GM is pushing for zero tailpipe emissions from its light-duty vehicle lineup by 2035, with plans to introduce a wide variety of new electric vehicles over the course of the next several years. Now, a new analysis indicates that electric vehicles actually cost less per mile to operate than equivalent internal combustion engine (ICE) vehicles.
The analysis was released by the Zero Emission Transportation Association (ZETA), a federal coalition pushing for 100 percent EV sales by 2030.
The new ZETA analysis examines the cost-per-mile for both electric vehicles and gasoline-powered vehicles, finding cost estimates for a handful of different vehicles spanning several segments, including the Ford F-150, Rivian R1S, Ford F-150 Lightning, Toyota RAV4, Tesla Model 3, and Honda Civic. ZETA also averaged data pulled from 22 U.S. states during the month of March, 2023. The recent report also includes data from a series of ZETA analyses released since December 2021.

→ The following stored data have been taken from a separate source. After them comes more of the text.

(** [CMIDIOutDevice::Open]. *)
Definition Open (DeviceId : Z) : M unit :=
  Close ;;
  t <- sys os CreateThread ;;
  if ret t =? NULL then throw Cpp.CMIDIOutThreadFailure 0
  else
    r <- sys os (midiOutOpen DeviceId) ;;
    modify (with_DevHandle (out r)) ;;
    if ret r =? MMSYSERR_NOERROR
    then modify (with_State OPENED)
    else
      d <- get ;;
      _ <- sys os (SetEvent (m_Event d)) ;;
      throw Cpp.CMIDIOutException (ret r).

(** [CMIDIOutDevice::SendMsg(DWORD Msg)]. *)
Definition SendMsg (Msg : Z) : M unit :=
  d <- get ;;
  if State_eqb (m_State d) OPENED then
    Result <- sys os (midiOutShortMsg (m_DevHandle d) Msg) ;;
    if negb (ret Result =? MMSYSERR_NOERROR)
    then throw Cpp.CMIDIOutException (ret Result)
    else mret tt
  else mret tt.

(** [CMIDIOutDevice::SendMsg(LPSTR Msg, DWORD MsgLength)].  The last
    handler deletes the header and ends without a [throw]. *)
Definition SendMsg_long (Msg MsgLength : Z) : M unit :=
  d <- get ;;
  if State_eqb (m_State d) OPENED then
    Header <-
      try_catch
        (new_CMIDIOutHeader (m_DevHandle d) Msg MsgLength)
        [ (Cpp.std_bad_alloc,
           fun _ => throw Cpp.CMIDIOutMemFailure 0);
          (Cpp.CMIDIOutException,
           fun e => rethrow e) ] ;;
    try_catch
      (CMIDIOutHeader_SendMsg Header ;;
       AddHeader Header)
      [ (Cpp.CMIDIOutException,
         fun _ => delete Header) ]
  else mret tt.

(** [CMIDIOutDevice::CreateEvent]. *)
Definition CreateEvent : M bool :=
  r <- sys os Win.CreateEvent ;;
  modify (with_Event (ret r)) ;;
  mret (negb (ret r =? NULL)).

(** [CMIDIOutDevice::CMIDIOutDevice(UINT DeviceId)], run on the object
    under construction. *)
Definition CMIDIOutDevice_ctor_open (DeviceId : Z) : M unit :=
  Open DeviceId ;;
  ok <- CreateEvent ;;
  if negb ok then
    Close ;;
    throw Cpp.CMIDIOutEventFailure 0
  else mret tt.

(** [CMIDIOutDevice::IsOpen]. *)
Definition IsOpen (d : CMIDIOutDevice) : bool :=
  State_eqb (m_State d) OPENED.

End WithOracle.

(** The object after the member initialiser [m_State(CLOSED)]. *)
Definition under_construction (DevHandle0 Event0 : Z) : CMIDIOutDevice :=
  mkDevice DevHandle0 Event0 [] CLOSED.

(** The output handles open at the driver after the events of [tr],
    starting from the handles [hs]: [midiOutOpen] adds the handle it
    stored when the driver accepts the call, [midiOutClose] removes its
    handle when the driver accepts the call; a refused call changes
    nothing, whatever the session then believes. *)
Fixpoint handles_after (hs : list Z) (tr : list Event) : list Z :=
  match tr with
  | [] => hs
  | (midiOutOpen _, r) :: tr' =>
      handles_after (if ret r =? MMSYSERR_NOERROR then hs ++ [out r] else hs)
                    tr'
  | (midiOutClose h, r) :: tr' =>
      handles_after (if ret r =? MMSYSERR_NOERROR
                     then filter (fun x => negb (x =? h)) hs else hs)
                    tr'
  | _ :: tr' => handles_after hs tr'
  end.

(** The output handles open at the driver at the end of a trace. *)
Definition driver_handles (tr : list Event) : list Z := handles_after [] tr.

(** The trace after destroying the headers of [q] one by one. *)
Fixpoint drain (os : Oracle) (tr : list Event) (q : list CMIDIOutHeader)
  : list Event :=
  match q with
  | [] => tr
  | front :: q' =>
      drain os (tr ++ [(unprepare_call front,
                        os tr (unprepare_call front))]) q'
  end.

(* ----- The rest of [MIDIOutDevice.cpp] ----- *)

(** The [Msg] argument of the driver callback: [MidiOutProc] only
    compares it with [MOM_DONE]. *)
Inductive CallbackMsg : Type :=
| MOM_DONE
| MOM_OTHER.

(** Where the worker thread of [HeaderProc] stands. *)
Inductive WorkerPc : Type :=
| AtLoopTest   (* about to evaluate the [while] condition *)
| AtWait       (* inside [WaitForSingleObject] *)
| Finished.    (* returned 0 *)

(** The headers destroyed in a piece of trace, in order. *)
Fixpoint reclaimed (tr : list Event) : list CMIDIOutHeader :=
  match tr with
  | [] => []
  | (midiOutUnprepareHeader h p l, _) :: tr' => mkHeader h p l :: reclaimed tr'
  | _ :: tr' => reclaimed tr'
  end.

Section RestOfDevice.
Variable os : Oracle.

Local Abbreviation M := (Win.M CMIDIOutDevice).

(** [CMIDIOutDevice::CMIDIOutDevice()], run on the object under
    construction. *)
Definition CMIDIOutDevice_ctor : M unit :=
  ok <- CreateEvent os ;;
  if negb ok then throw Cpp.CMIDIOutEventFailure 0 else mret tt.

The report lists four major takeaways, the first of which is that electricity is not only cheaper than gasoline, but it is more price-stable as well. Whereas the price of gasoline is dependent on global oil and gas markets, and thus subject to volatility, electricity that is domestically produced and increasingly renewable provides a more stable operating cost for electric vehicles.
ZETA also indicates that nationally, gasoline-powered vehicles can cost upwards of 4.5 times more to drive per mile than equivalent electric vehicles. However, as ZETA points out, cost can vary significantly between states, but on average, electric vehicles are still less expensive to run.
The report also indicates that electric vehicles are less expensive to maintain than equivalent gasoline-powered models. The report states that electric vehicles require less maintenance and can save owners between $1,800 and $2,600 annually in terms of operating and maintenance costs, citing Consumer Reports.
Finally, the report states that the recent EV tax credit expansion and manufacturing incentives included in the Inflation Reduction Act will help to significantly reduce electric vehicle sticker prices, while also incentivizing supply chain “onshoring” and creating millions of new jobs here in the U.S.